== ASSIGNED TASK ==
Given the entries that follow, write out exactly the lines starting at the one containing "kh_net : option" and ending at the one containing "Context (spin line_fuel net_fuel : nat).", both ends included, and only those.

== PROVIDED ENTRIES ==
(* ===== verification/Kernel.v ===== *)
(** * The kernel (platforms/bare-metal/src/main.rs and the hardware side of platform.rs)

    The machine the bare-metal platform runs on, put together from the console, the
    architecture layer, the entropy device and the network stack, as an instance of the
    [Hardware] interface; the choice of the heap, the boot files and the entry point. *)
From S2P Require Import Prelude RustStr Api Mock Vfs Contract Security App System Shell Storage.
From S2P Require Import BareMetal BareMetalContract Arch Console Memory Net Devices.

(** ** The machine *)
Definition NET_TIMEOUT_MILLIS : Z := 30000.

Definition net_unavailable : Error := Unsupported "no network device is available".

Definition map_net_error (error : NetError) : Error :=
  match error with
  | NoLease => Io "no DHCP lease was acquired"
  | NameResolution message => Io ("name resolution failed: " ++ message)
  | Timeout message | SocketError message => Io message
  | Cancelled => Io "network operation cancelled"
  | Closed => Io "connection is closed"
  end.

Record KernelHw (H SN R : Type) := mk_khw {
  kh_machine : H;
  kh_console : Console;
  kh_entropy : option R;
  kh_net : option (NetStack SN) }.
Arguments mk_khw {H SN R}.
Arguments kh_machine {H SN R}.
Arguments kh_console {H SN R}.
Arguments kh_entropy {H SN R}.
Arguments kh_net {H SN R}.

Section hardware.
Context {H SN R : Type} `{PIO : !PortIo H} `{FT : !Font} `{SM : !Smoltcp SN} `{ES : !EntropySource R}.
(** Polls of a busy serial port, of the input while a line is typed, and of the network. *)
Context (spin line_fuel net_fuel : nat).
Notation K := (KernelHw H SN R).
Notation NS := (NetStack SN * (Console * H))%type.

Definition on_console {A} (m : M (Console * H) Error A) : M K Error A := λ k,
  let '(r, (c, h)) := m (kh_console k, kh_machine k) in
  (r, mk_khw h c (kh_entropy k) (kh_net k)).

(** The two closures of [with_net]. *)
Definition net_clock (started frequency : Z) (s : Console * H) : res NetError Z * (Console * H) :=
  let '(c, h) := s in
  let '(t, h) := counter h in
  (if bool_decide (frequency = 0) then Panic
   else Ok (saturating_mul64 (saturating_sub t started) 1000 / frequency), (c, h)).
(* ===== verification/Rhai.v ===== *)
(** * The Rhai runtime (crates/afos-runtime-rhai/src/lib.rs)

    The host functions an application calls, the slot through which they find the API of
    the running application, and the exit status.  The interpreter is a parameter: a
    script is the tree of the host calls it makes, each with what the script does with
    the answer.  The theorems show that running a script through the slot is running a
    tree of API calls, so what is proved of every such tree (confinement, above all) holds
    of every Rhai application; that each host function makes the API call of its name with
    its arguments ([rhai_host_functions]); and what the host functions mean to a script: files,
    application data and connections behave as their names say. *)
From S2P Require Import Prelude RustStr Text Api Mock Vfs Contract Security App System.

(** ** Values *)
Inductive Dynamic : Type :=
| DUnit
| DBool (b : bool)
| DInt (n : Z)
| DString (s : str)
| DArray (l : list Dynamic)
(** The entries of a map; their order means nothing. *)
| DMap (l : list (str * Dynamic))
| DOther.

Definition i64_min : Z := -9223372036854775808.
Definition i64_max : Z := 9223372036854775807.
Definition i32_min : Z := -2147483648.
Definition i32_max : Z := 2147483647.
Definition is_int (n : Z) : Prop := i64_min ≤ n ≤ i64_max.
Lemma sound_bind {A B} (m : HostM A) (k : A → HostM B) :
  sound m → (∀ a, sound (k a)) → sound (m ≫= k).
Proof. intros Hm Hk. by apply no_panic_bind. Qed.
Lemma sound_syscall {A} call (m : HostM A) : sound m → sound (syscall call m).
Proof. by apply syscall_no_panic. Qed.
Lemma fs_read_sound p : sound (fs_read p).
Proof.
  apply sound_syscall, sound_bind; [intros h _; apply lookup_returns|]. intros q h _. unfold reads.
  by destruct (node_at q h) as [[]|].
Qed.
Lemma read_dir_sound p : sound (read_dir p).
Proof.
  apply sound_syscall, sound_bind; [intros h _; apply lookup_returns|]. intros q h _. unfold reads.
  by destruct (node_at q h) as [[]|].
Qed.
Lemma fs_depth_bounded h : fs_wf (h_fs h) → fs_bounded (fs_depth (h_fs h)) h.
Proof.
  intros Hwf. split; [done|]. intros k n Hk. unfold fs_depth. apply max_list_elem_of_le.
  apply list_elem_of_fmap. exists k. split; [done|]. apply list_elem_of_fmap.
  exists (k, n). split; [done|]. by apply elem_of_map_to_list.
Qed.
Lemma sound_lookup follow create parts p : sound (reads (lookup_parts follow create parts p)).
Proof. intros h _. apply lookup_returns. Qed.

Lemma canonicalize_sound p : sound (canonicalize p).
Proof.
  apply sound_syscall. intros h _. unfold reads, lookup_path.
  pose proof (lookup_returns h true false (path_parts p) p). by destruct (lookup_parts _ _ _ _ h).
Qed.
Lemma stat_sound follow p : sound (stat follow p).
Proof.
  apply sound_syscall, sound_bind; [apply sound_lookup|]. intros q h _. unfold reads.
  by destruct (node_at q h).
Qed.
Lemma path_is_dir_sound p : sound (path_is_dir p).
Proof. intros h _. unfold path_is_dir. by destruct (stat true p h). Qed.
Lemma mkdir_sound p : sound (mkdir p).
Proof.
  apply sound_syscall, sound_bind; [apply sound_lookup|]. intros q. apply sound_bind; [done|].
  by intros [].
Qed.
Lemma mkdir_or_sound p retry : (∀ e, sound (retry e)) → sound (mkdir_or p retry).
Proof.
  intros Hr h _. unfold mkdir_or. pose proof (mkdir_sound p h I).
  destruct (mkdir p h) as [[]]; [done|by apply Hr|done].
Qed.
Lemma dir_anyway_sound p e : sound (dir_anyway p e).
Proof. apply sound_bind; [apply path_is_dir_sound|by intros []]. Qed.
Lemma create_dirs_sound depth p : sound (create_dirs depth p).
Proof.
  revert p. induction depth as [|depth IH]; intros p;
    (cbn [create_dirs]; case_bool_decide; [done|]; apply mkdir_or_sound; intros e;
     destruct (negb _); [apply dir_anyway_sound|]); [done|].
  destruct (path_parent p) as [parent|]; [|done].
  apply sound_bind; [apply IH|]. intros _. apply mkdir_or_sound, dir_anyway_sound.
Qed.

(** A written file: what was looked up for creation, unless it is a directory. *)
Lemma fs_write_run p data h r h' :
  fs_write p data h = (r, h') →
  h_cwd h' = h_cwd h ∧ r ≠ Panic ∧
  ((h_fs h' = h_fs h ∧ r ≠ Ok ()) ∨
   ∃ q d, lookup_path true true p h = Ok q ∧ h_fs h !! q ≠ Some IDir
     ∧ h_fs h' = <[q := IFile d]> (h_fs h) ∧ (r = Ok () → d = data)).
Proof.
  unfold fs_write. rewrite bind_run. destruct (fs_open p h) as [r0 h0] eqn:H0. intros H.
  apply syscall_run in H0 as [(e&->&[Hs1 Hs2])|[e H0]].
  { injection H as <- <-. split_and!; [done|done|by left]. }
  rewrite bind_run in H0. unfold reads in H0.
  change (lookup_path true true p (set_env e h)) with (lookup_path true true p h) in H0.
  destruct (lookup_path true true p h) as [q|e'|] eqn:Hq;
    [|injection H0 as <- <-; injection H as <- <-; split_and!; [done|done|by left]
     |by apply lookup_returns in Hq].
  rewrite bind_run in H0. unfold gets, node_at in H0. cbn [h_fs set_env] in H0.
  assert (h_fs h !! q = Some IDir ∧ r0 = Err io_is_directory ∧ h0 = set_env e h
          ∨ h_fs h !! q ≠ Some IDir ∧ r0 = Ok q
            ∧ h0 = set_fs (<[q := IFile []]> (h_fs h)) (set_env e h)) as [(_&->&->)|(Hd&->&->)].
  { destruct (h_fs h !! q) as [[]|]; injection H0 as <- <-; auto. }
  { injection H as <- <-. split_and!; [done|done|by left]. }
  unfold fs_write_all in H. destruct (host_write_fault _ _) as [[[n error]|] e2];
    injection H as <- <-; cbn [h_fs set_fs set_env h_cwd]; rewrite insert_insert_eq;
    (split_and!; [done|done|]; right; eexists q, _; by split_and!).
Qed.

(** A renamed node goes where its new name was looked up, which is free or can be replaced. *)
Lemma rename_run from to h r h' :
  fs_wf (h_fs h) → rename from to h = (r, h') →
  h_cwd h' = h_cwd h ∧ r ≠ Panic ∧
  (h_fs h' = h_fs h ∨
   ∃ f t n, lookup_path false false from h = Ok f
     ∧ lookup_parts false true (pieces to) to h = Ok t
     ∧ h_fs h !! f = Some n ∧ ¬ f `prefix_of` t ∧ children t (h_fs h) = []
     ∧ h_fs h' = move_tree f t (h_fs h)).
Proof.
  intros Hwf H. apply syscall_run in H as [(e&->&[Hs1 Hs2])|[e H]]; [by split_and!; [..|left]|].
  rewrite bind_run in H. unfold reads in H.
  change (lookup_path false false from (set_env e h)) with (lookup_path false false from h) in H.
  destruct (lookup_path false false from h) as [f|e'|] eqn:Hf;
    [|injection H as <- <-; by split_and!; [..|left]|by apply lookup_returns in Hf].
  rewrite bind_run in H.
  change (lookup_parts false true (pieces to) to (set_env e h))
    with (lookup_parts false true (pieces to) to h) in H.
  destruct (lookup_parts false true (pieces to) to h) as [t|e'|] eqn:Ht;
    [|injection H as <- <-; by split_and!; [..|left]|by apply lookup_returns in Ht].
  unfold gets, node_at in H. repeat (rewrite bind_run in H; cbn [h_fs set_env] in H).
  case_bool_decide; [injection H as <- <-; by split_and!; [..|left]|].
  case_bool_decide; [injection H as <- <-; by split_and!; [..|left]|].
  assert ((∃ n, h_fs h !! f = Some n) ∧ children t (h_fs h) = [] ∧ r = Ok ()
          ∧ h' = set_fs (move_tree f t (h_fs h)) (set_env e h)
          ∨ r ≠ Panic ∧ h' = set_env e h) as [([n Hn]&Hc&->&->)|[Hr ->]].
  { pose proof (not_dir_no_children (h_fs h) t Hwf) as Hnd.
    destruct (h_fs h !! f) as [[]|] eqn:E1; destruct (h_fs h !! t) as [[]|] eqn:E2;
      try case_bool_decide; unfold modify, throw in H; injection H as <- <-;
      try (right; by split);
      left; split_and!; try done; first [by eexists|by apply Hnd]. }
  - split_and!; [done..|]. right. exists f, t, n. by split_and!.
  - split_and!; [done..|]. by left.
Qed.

== TASK ANSWER ==
  kh_net : option (NetStack SN) }.
Arguments mk_khw {H SN R}.
Arguments kh_machine {H SN R}.
Arguments kh_console {H SN R}.
Arguments kh_entropy {H SN R}.
Arguments kh_net {H SN R}.

Section hardware.
Context {H SN R : Type} `{PIO : !PortIo H} `{FT : !Font} `{SM : !Smoltcp SN} `{ES : !EntropySource R}.
(** Polls of a busy serial port, of the input while a line is typed, and of the network. *)
Context (spin line_fuel net_fuel : nat).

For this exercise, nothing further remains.